Charlotte Olympia is a British luxury shoe and accessories brand founded by Charlotte Olympia Dellal in 2008.

History 
Dellal launched her eponymous label after graduating from London College of Fashion, where she studied Cordwainers Footwear.  Her first footwear collection was presented during London Fashion Week in February 2008. In 2010, Charlotte Olympia opened its first store on Maddox Street in London, followed by a second store in 2011 on East 65th Street in New York City, and the third store on Rodeo Drive, Los Angeles in July 2013. In 2014, the brand opened three additional stores in Miami, Hong Kong, and Dubai. In 2015, Charlotte Olympia opened more stores around the globe. The first store opened in the South Coast Plaza in California. The second store opened in the Forum Shops at Caesars in Las Vegas. The third store opened in the Emporium Shopping Complex in Bangkok. Finally, the last store was opened at Brompton Cross in London.

Brand 
Charlotte Olympia's designs are influenced by classical Hollywood cinema glamour, pin-ups and movie stars from the 1940s and 50s. 

The brand has become known for the "island" platform Dolly pump, the Kitty flat and Perspex Pandora clutch box.

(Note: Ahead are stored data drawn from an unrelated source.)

(* ===== verification/Events.v ===== *)
(** * Domain events: kinds, subjects, recipients, drafts

    Models [internal/event]: [kind.go], [model.go], [metadata.go] and [draft.go]. *)

From S2P Require Import Prelude.
From S2P Require Import Core.
Local Open Scope string_scope.

(** ** [kind.go] *)

Inductive Kind :=
| KindTaskOpened | KindTaskFunded | KindTaskCancelled | KindTaskExpired
| KindTaskCommented | KindSeriesCommented | KindReservationRequested
| KindReservationApproved | KindReservationDeclined | KindReservationCancelled
| KindReservationExpired | KindSubmissionCreated | KindSubmissionAccepted
| KindSubmissionChangesRequested | KindSubmissionRejected
| KindSubmissionSuperseded | KindSubmissionCommented | KindPayoutReceived
| KindCreditGranted | KindTipReceived | KindCollectibleAwarded
| KindCollectibleWithdrawn | KindCollectibleReleased | KindCreditsSent.

#[export] Instance Kind_eq_dec : EqDecision Kind.
Proof. solve_decision. Defined.

Definition Kind_String (kind : Kind) : string :=
  match kind with
  | KindTaskOpened => "task_opened"
  | KindTaskFunded => "task_funded"
  | KindTaskCancelled => "task_cancelled"
  | KindTaskExpired => "task_expired"
  | KindTaskCommented => "task_commented"
  | KindSeriesCommented => "series_commented"
  | KindReservationRequested => "reservation_requested"
  | KindReservationApproved => "reservation_approved"
  | KindReservationDeclined => "reservation_declined"
  | KindReservationCancelled => "reservation_cancelled"
  | KindReservationExpired => "reservation_expired"
  | KindSubmissionCreated => "submission_created"
  | KindSubmissionAccepted => "submission_accepted"
  | KindSubmissionChangesRequested => "submission_changes_requested"
  | KindSubmissionRejected => "submission_rejected"
  | KindSubmissionSuperseded => "submission_superseded"
  | KindSubmissionCommented => "submission_commented"
  | KindPayoutReceived => "payout_received"
  | KindCreditGranted => "credit_granted"
  | KindTipReceived => "tip_received"
  | KindCollectibleAwarded => "collectible_awarded"
  | KindCollectibleWithdrawn => "collectible_withdrawn"
  | KindCollectibleReleased => "collectible_released"
  | KindCreditsSent => "credits_sent"
  end.

Definition AllKinds : list Kind :=
  [ KindTaskOpened; KindTaskFunded; KindTaskCancelled; KindTaskExpired;
    KindTaskCommented; KindSeriesCommented; KindReservationRequested;
    KindReservationApproved; KindReservationDeclined; KindReservationCancelled;
    KindReservationExpired; KindSubmissionCreated; KindSubmissionAccepted;
    KindSubmissionChangesRequested; KindSubmissionRejected;
    KindSubmissionSuperseded; KindSubmissionCommented; KindPayoutReceived;
    KindCreditGranted; KindTipReceived; KindCollectibleAwarded;
    KindCollectibleWithdrawn; KindCollectibleReleased; KindCreditsSent ].

Inductive KindResult :=
| KindParsed (Value : Kind)
| KindRejected (Reason : DomainError).

Definition ParseKind (raw : string) : KindResult :=
  match list_find (fun kind => Kind_String kind = raw) AllKinds with
  | Some (_, kind) => KindParsed kind
  | None => KindRejected (NewDomainError ErrorCodeInvalidEnum "unknown domain event kind")
  end.

(** ** [model.go] *)

Inductive Actor := ActorUser (ID : UserID) | ActorSystem.

Definition ActorUserID `{UUIDLib} (actor : Actor) : UserID :=
  match actor with
  | ActorUser id => id
  | ActorSystem => SystemUserID
  end.

Inductive TaskRef := NoTask | TaskSubject (ID : TaskID).
Inductive SubmissionRef := NoSubmission | SubmissionSubject (ID : SubmissionID).
Inductive ReservationRef := NoReservation | ReservationSubject (ID : TaskReservationID).
Inductive SeriesRef := NoSeries | SeriesSubject (ID : TaskSeriesID).
Inductive OrganizationRef := NoOrganization | OrganizationSubject (ID : OrganizationID).
Inductive CollectibleRef := NoCollectible | CollectibleSubject (ID : CollectibleID).

Record Subject := MkSubject {
  Subject_Task : TaskRef;
  Subject_Submission : SubmissionRef;
  Subject_Reservation : ReservationRef;
  Subject_Series : SeriesRef;
  Subject_Organization : OrganizationRef;
  Subject_Collectible : CollectibleRef
}.

Definition NoSubjectRefs : Subject :=
  MkSubject NoTask NoSubmission NoReservation NoSeries NoOrganization NoCollectible.

(** Assignments to a field of a subject value. *)
Definition set_Task (ref : TaskRef) (s : Subject) : Subject :=
  MkSubject ref (Subject_Submission s) (Subject_Reservation s) (Subject_Series s)
    (Subject_Organization s) (Subject_Collectible s).
Definition set_Submission (ref : SubmissionRef) (s : Subject) : Subject :=
  MkSubject (Subject_Task s) ref (Subject_Reservation s) (Subject_Series s)
    (Subject_Organization s) (Subject_Collectible s).
Definition set_Reservation (ref : ReservationRef) (s : Subject) : Subject :=
  MkSubject (Subject_Task s) (Subject_Submission s) ref (Subject_Series s) (Subject_Organization s) (Subject_Collectible s).
Definition set_Organization (ref : OrganizationRef) (s : Subject) : Subject :=
  MkSubject (Subject_Task s) (Subject_Submission s) (Subject_Reservation s) (Subject_Series s)
    ref (Subject_Collectible s).

Record Metadata := MkMetadata { Metadata_JSON : string }.

Definition EmptyMetadata : Metadata := MkMetadata "{}".

Record Cursor := MkCursor { Sequence : Z }.

(** ** [metadata.go] *)

(** JSON text is written with [\] for the quotation mark of the source. *)
Definition dquote : string := String (byte 34) "".
Definition quoted (s : string) : string := dquote +:+ s +:+ dquote.

(** [strconv.FormatInt amount 10] *)
Definition FormatInt (amount : Z) : string := pretty amount.

Definition TaskMetadata `{UUIDLib} (taskID : TaskID) : Metadata :=
  MkMetadata ("{" +:+ quoted "task_id" +:+ ":" +:+ quoted (TypedID_String taskID) +:+ "}").

Definition TaskAmountMetadata `{UUIDLib} (taskID : TaskID) (amount : Z) : Metadata :=
  MkMetadata ("{" +:+ quoted "task_id" +:+ ":" +:+ quoted (TypedID_String taskID) +:+ "," +:+
              quoted "amount" +:+ ":" +:+ FormatInt amount +:+ "}").

Definition AmountMetadata (amount : Z) : Metadata :=
  MkMetadata ("{" +:+ quoted "amount" +:+ ":" +:+ FormatInt amount +:+ "}").

Definition TaskRefundMetadata `{UUIDLib} (taskID : TaskID) : Metadata :=
  MkMetadata ("{" +:+ quoted "task_id" +:+ ":" +:+ quoted (TypedID_String taskID) +:+ "," +:+
              quoted "cause" +:+ ":" +:+ quoted "refund" +:+ "}").

Definition TaskCollectibleMetadata `{UUIDLib} (taskID : TaskID) (collectibleID : CollectibleID) : Metadata :=
  MkMetadata ("{" +:+ quoted "task_id" +:+ ":" +:+ quoted (TypedID_String taskID) +:+ "," +:+
              quoted "collectible_id" +:+ ":" +:+ quoted (TypedID_String collectibleID) +:+ "}").

(** ** Recipients *)

Record Recipients := MkRecipients { Users : list UserID }.

(** The loop of [NewRecipients]: [seen] is the map keyed by the formatted id. *)
Fixpoint dedup_users `{UUIDLib} (seen : gset string) (users : list UserID) : list UserID :=
  match users with
  | [] => []
  | user :: users =>
      if decide (TypedID_String user ∈ seen) then dedup_users seen users
      else user :: dedup_users ({[TypedID_String user]} ∪ seen) users
  end.

Definition NewRecipients `{UUIDLib} (users : list UserID) : Recipients :=
  MkRecipients (dedup_users ∅ users).

(** ** [draft.go] *)

Record Draft := MkDraft {
  Draft_ID : DomainEventID;
  Draft_Kind : Kind;
  Draft_Actor : Actor;
  Draft_Subject : Subject;
  Draft_Metadata : Metadata;
  Draft_Recipients : Recipients
}.

Inductive DraftResult :=
| DraftCreated (Value : Draft)
| DraftRejected (Reason : DomainError).

(** [idResult] is what [core.NewDomainEventID()] returned. *)
Definition NewDraft (idResult : TypedIDResult KDomainEvent) (kind : Kind) (actor : Actor)
    (subject : Subject) (metadata : Metadata) (recipients : Recipients) : DraftResult :=
  match idResult with
  | TypedIDCreated id => DraftCreated (MkDraft id kind actor subject metadata recipients)
  | TypedIDRejected reason => DraftRejected reason
  end.

Definition WithRecipients `{UUIDLib} (draft : Draft) (users : list UserID) : Draft :=
  let merged := (Users (Draft_Recipients draft) ++ users)%list in
  MkDraft (Draft_ID draft) (Draft_Kind draft) (Draft_Actor draft) (Draft_Subject draft)
    (Draft_Metadata draft) (NewRecipients merged).

Inductive Plan := NoEvent | RecordDraft (Draft : Draft).

Inductive DispatchState := DispatchStateRecorded | DispatchStateDispatched | DispatchStateFailed.

Definition DispatchState_String (state : DispatchState) : string :=
  match state with
  | DispatchStateRecorded => "recorded"
  | DispatchStateDispatched => "dispatched"
  | DispatchStateFailed => "dispatch_failed"
  end.

Inductive DispatchStateResult :=
| DispatchStateParsed (Value : DispatchState)
| DispatchStateRejected (Reason : DomainError).

Definition ParseDispatchState (raw : string) : DispatchStateResult :=
  let case s := (DispatchState_String s, DispatchStateParsed s) in
  switch raw
    [ case DispatchStateRecorded; case DispatchStateDispatched; case DispatchStateFailed ]
    (DispatchStateRejected (NewDomainError ErrorCodeInvalidEnum "unknown event dispatch state")).

(** ** Lemmas *)

Section Recipients.
Context `{UUIDLaws}.

Lemma dedup_users_elem seen us u :
  u ∈ dedup_users seen us <-> u ∈ us /\ TypedID_String u ∉ seen.
Proof.
  revert seen. induction us as [|v us IH]; intros seen; cbn.
  { split; [intros Hu|intros [Hu _]]; by apply not_elem_of_nil in Hu. }
  case_decide as Hv.
  - rewrite IH, elem_of_cons. split; [tauto|]. intros [[->|Hu] Hs]; [done|tauto].
  - rewrite !elem_of_cons, IH, not_elem_of_union, not_elem_of_singleton. split; [by intros [->|(? & ? & ?)]; auto|].
    intros [[->|Hu] Hs]; [by left|]. destruct (decide (u = v)) as [->|Hne]; [by left|right].
    split; [done|]. split; [|done]. by intros Heq%TypedID_String_inj.
Qed.

Lemma NewRecipients_elem us u : u ∈ Users (NewRecipients us) <-> u ∈ us.
Proof. unfold NewRecipients. cbn [Users]. rewrite dedup_users_elem. set_solver. Qed.

Lemma dedup_users_NoDup seen us : NoDup (dedup_users seen us).
Proof.
  revert seen. induction us as [|v us IH]; intros seen; cbn; [constructor|].
  case_decide; [apply IH|]. constructor; [|apply IH].
  rewrite dedup_users_elem, not_elem_of_union, not_elem_of_singleton. tauto.
Qed.

Lemma dedup_users_sublist seen us : dedup_users seen us `sublist_of` us.
Proof.
  revert seen. induction us as [|v us IH]; intros seen; cbn; [constructor|].
  case_decide; [by apply sublist_cons|by apply sublist_skip].
Qed.

(** The recipients of an event are the users given, each once, in the order of their first
    mention. *)
Theorem NewRecipients_set us :
  NoDup (Users (NewRecipients us)) /\ Users (NewRecipients us) `sublist_of` us /\
  forall u, u ∈ Users (NewRecipients us) <-> u ∈ us.
Proof.
  split; [apply dedup_users_NoDup|]. split; [apply dedup_users_sublist|].
  intros u. apply NewRecipients_elem.
Qed.
End Recipients.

All shoes and accessories are handcrafted in Italy.

Although primarily focused on footwear and accessories for women, the label also produces a collection for little girls called 'Incy' and the Tom Cat smoking slipper for men.  

Her logo is a spider web design placed under the shoe sole.

Awards 
2008: 
 NewGen sponsorship by the British Fashion Council.
2010: 
 Footwear News Achievement Awards, Emerging Designer of the Year
2011: 
 British Fashion Awards, Accessory Designer of the Year
2012: 
 Glamour Women of the Year, Accessory Designer of the Year 
 Footwear News Achievement Awards, Designer of the Year  
 WGSN Global Fashion Awards, Footwear and Accessories Designer Award
2014
Marie Claire Spain Prix de la Moda Awards, Accessory Designer of the Year 
2015:
Walpole Awards, British Brand Ambassador
British Fashion Awards, Accessory Designer of the Year

Designer biography 
Charlotte Olympia Dellal was born on 5 June 1981 in Cape Town, South Africa, to Brazilian model Andréa de Magalhães Vieira and British property developer Guy Dellal, son of the property tycoon Jack Dellal. Her sister is the model Alice Dellal.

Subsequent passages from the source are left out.